For the study, AAA analyzed the costs of ride-hailing services (including the use of an occasional rental car) in 20 major urban areas. Based on the average number of miles traveled by city-dwellers, annual ride-hailing costs are as follows:
- – Austin: $19,821
- – Dallas: $16,944
- – Denver: $20,434
- – Los Angeles: $17,951
- – New York City: $21,279
- – Phoenix: $17,436
- – San Diego: $17,316
- – Washington, D.C.: $21,093
According to data from AAA’s annual Your Driving Costs study, the average annual cost to own and operate a new vehicle — the costliest form of vehicle ownership — is $7,321 for 10,841 miles of travel annually.

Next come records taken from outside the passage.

(* ===== verification/GatewayQuorum.v ===== *)
(** * AI gateway: approval routing and quorums

    The routing part of [application/aigateway/approval.go]: which approvers an
    approval policy names, how the votes on a request are counted against its
    quotas, and how a request moves through its stages. A routing is the dynamic
    map that the request carries under [approvalRouting]. *)

From Stdlib Require Import Ascii.
From stdpp Require Import pretty.
From S2P Require Import Prelude GoStrings AccessModel WorkflowModel GatewayModel GatewayPolicy.

(** Times as texts: [Format(time.RFC3339)], and the layouts that
    [parseGatewayApprovalWindowTime] tries. *)
Class TimeText := { format_rfc3339 : Z -> string; parse_time : string -> option Z }.

Definition sortedStringKeys {T} (values : gmap string T) : list string := sort_strings (elements (dom values)).

(** ** Quotas *)

Definition gatewayApprovalQuotaMapFromAnyMap `{MapRange, NumberText} (values : go_map) : gmap string Z :=
  fold_left (fun out key =>
    let name := TrimSpace key in
    let '(required, ok) := gatewayPositiveInt (get values key) in
    if negb (str_empty name) && ok then <[name := required]> out else out) (range_keys (dom values)) ∅.

Definition gatewayApprovalQuotaMapFromIntMap `{MapRange} (values : gmap string Z) : gmap string Z :=
  fold_left (fun out key =>
    let name := TrimSpace key in
    let required := lookup_default 0%Z values key in
    if negb (str_empty name) && (0 <? required)%Z then <[name := required]> out else out) (range_keys (dom values)) ∅.

Definition gatewayApprovalQuotaMapFromAnySlice `{MapRange, NumberText} (values : list any) : gmap string Z :=
  fold_left (fun out item =>
    let mapped := mapValue item in
    if bool_decide (mapped <> ∅) then
      let name := gatewayFirstString mapped ["name"; "id"; "role"; "roleId"; "team"; "teamId"; "group"; "groupId"] in
      let '(required, ok) := gatewayFirstPositiveInt mapped ["requiredApprovals"; "minApprovals"; "required"; "count"; "quorum"] in
      if negb (str_empty name) && ok then <[name := required]> out else out
    else
      let name := TrimSpace (Sprint item) in
      if negb (str_empty name) && negb (String.eqb name "<nil>") then <[name := 1%Z]> out else out) values ∅.
(** The permission keys that the resolver gives the principal. *)
Definition resolved_keys (principal : Principal) (keys : list string) : Prop :=
  exists cache cache', RuntimePermissionKeys permissions principal cache = (Ok keys, cache').

Lemma authorize_permission_holds principal key w u w' : authorize_permission principal key w = (Ok u, w') -> holds principal key.
Proof.
  unfold authorize_permission. destruct (AuthorizeRuntimePermission _ _ _ _) as [[v|e] c] eqn:Ha; [|done]. intros _.
  destruct (blank key) eqn:Hb; [by left|right]. destruct (authorized_key _ _ _ _ _ _ Hb Ha) as (keys & Hk & Hin). eauto.
Qed.

Lemma authorize_all_holds principal keys : forall w u w',
  authorize_all principal keys w = (Ok u, w') -> forall key, key ∈ keys -> holds principal key.
Proof.
  induction keys as [|k keys IH]; simpl; intros w u w' Ha key Hk; [by apply not_elem_of_nil in Hk|].
  apply gbind_Ok in Ha as (a & w1 & Hp & Hrest). apply elem_of_cons in Hk as [->|Hk]; [by eapply authorize_permission_holds|by eapply IH].
Qed.

(** A decision that can come out of the evaluation: one of the strategies, and not a denial. *)
Definition settled (d : gatewayRiskDecision) : Prop := Risk_Strategy d ∈ strategies /\ Risk_Strategy d <> gatewayRiskDeny.
(* ===== verification/GatewayApproval.v ===== *)
(** * AI gateway: approval requests

    The life of an approval request in [application/aigateway/approval.go] over
    the store of [repository/aigateway/repository.go]: voting, rejection,
    cancellation and expiry as conditional updates of its status, the replay of
    an approved call, and the registration of AI clients. A call reads its own
    copy of a request, which may be stale by the time the store is updated. *)

From Stdlib Require Import Ascii.
From stdpp Require Import pretty.
From S2P Require Import Prelude GoStrings Stateful AccessModel PermissionTables PermissionResolver WorkflowModel GatewayModel GatewayPolicy GatewayQuorum GatewayInvoke.

(** ** The store *)

(** What a JSON column gives back: numbers as floats, slices and maps as
    generic ones. The text of a float is that of an integer below a million,
    as the counts and indices of a routing are. *)
Fixpoint json_value (v : any) : any :=
  match v with
  | AInt n => AFloat (pretty n) n
  | AList l => AList (json_value <$> l)
  | AMap m => AMap (json_value <$> m)
  | AStrings l => AList (AString <$> l)
  | AStringMap m => AMap (AString <$> m)
  | AIntMap m => AMap ((fun n => AFloat (pretty n) n) <$> m)
  | AMaps l => AList ((fun m => AMap (json_value <$> m)) <$> l)
  | _ => v
  end.

Definition json_map (m : go_map) : go_map := json_value <$> m.

(** [emptyAnyMap] of an output, through its column. *)
Definition json_output (output : any) : any := match output with ANil => AMap ∅ | output => json_value output end.

Abbreviation request_store := (gmap string ApprovalRequest).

Understanding that parking costs can be a major ownership expense for those living in urban areas, AAA also analyzed the costs of flat-rate parking per year, which ranges from $706 (Phoenix) to $8,088 (New York), with an average cost of $2,728.
For drivers with access to free parking, relying on ride-hailing services is nearly three times more expensive than vehicle ownership in these cities, the study found.